Key metrics can be represented as scorecards, showing the rate of change compared to the previous period. For metrics that have benchmarks to be tracked against – untimely responses and turnaround time, gauges can be used to depict the actual versus target comparison.
The number of complaints for different issue types is best presented as a horizontal bar chart to properly display lengthy text labels. A Sankey chart is perhaps ideal to show the relationship between different types of issues that consumers are complaining about and the response categories that companies provide. This chart type is available as a community visualization in Looker Studio. This community visualization has a few limitations though. It doesn’t show any tooltips or allow cross-filtering. While this limits its utility in the dashboard, it provides a very useful representation of the flow and patterns of company responses to complaints on specific types of issues. The Sankey community visualization will inherit any filters applied to the dashboard through filter controls or cross-filtering from other charts.
Geographical distributions of complaints by state and ZIP code can be displayed as maps. Viewing the proportion of complaints based on population for different states and the ability to drill down into individual ZIP codes would be helpful. The Geo chart type in Looker Studio offers drill-down capability. However, the Geo chart does not support a postal code geo-dimension. Postal codes can be plotted using the Google Maps chart type but this doesn’t support drill-down. One approach could be to show the volume of complaints by state as bars and by zip code on a Google Maps chart. Alternatively, the distribution of states can be displayed in its own geographical map chart. Cross-filtering will allow the users to select a state in one chart and only view the corresponding ZIP codes in the other chart.

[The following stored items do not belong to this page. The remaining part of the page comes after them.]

(** * Bridge: the TradingView alert-to-order pipeline

    A shallow embedding of [backend/app/main.py], [backend/app/database.py]
    and [backend/app/models.py].  Python floats are IEEE binary64 values
    ([PrimFloat.float]); the module-level dict [exchange_clients] and the
    Redis keyspace are finite maps in an explicit program state; Python
    exceptions are an outcome threaded through a small state-and-error
    monad.  Everything outside the process (the clock, Fernet decryption,
    the ccxt constructors and the three exchange calls) is a field of a
    [World] record, one world per webhook invocation. *)

From Stdlib Require Import ZArith String Ascii List Floats Sorted.
Set Warnings "-inexact-float".
From stdpp Require Import base option gmap strings.

Local Open Scope string_scope.
Local Open Scope list_scope.

(** ** Python values *)

(** [bool(x)] for a float: false exactly on [0.0] and [-0.0]; a NaN is true. *)
Definition float_truthy (x : float) : bool := negb (PrimFloat.eqb x 0%float).

(** The value behind an [Optional[float]] when Python takes it for true:
    [None] and a zero are false. *)
Definition truthy_value (x : option float) : option float :=
  match x with
  | Some v => if float_truthy v then Some v else None
  | None => None
  end.

(** [bool(x)] for an [Optional[float]]. *)
Definition truthy (x : option float) : bool :=
  match truthy_value x with
  | Some _ => true
  | None => false
  end.
(** After a refresh the summary shows the totals of the current list. *)
Lemma refresh_summary st :
  let st' := refresh localeCompare st in
  let T := calcTotals (transactions st) in
  totalBalance (dom st') = balance T /\
  totalIncome (dom st') = income T /\
  totalExpense (dom st') = expense T /\
  balanceBar_width (dom st') = balancePercent (transactions st) /\
  alertBanner_visible (dom st') = overspendAlert (transactions st).
Proof.
  unfold refresh, renderCharts. cbv zeta.
  destruct (renderGoal_frame
              (renderPieChart (renderTable localeCompare (renderSummary st))))
    as (_ & _ & _ & _ & -> & -> & -> & -> & -> & _).
  destruct (renderPieChart_frame (renderTable localeCompare (renderSummary st)))
    as (_ & _ & _ & -> & -> & -> & -> & -> & _).
  destruct (renderTable_frame (renderSummary st))
    as (_ & _ & _ & _ & -> & -> & -> & -> & ->).
  repeat split; reflexivity.
Qed.

Lemma perform_summary st a :
  let st' := perform parseFloat localeCompare st a in
  let T := calcTotals (transactions st') in
  totalBalance (dom st') = balance T /\
  totalIncome (dom st') = income T /\
  totalExpense (dom st') = expense T.
Proof.
  cbv zeta.
  destruct a as [uid f|id]; unfold perform, addTransaction, deleteTransaction;
    match goal with
    | |- context [refresh localeCompare ?s] =>
        destruct (refresh_frame s) as (-> & _);
        destruct (refresh_summary s) as (-> & -> & -> & _)
    end; repeat split; reflexivity.
Qed.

Consumers are tagged as being either an older American, a service member, or both. The proportion of complaints by consumer type can be visualized as a pie chart or donut chart. A table works best to present multiple measures and a large number of dimension values. Hence, the number of complaints, in-progress responses, and untimely responses associated with various companies can be displayed using a table chart.
Finally, the trends of key metrics over time really help the target audience quickly identify any interesting patterns in the processing of received complaints. A time series chart is apt for this purpose. However, a combination chart with both bars and lines can be used to display multiple measures effectively in a single chart.
The dashboard will be built for monitoring the last 30 days of data as per the requirement of the target users. Having a date range control filter will enable users to choose a longer time frame to understand broader trends and patterns as needed. The mortgage financial product comprises several sub-products and a drop-down filter can allow users to choose one or a few sub-products at a time in the dashboard.
The ability to cross-filter charts so that metrics can be viewed for one or more slices of issue types, companies, geographies, or consumer types is beneficial. As noted earlier, you cannot cross-filter using the Sankey community visualization chart.
For this example, I’m going to build a one-page dashboard. Given the level of detail and breadth of information to be visualized, the page may extend beyond the typical desktop screen size. The choice of the number of pages and the page size required usually depends on various factors, such as the amount of information and charts, the number of distinct topics or focus areas, and the ease of navigation and filtering.
The arrangement of report components on the canvas should allow users to effortlessly consume the most important information, easily make comparisons, and intuitively enable interactions. High-level KPIs can be placed at the top of the dashboard with the analysis of different attributes spread below them.
The following image shows the wireframe of the dashboard:
Figure 9.8 – Handdrawn sketch demonstrating the wireframe of the Overview page
The filter controls are placed at the top to indicate that the selections apply to the entire dashboard. Despite being prominently positioned on the canvas, filters can be made as unobtrusive as possible. The charts depicting issue types and company responses are placed side by side. Similarly, visualizations representing geographical dimensions are located together. The most detailed company-related metrics and trends over time are arranged at the bottom of the page. The donut chart showing the proportion of complaints volume by different consumer groups is placed at the top beside the KPIs, more as a convenience than anything else.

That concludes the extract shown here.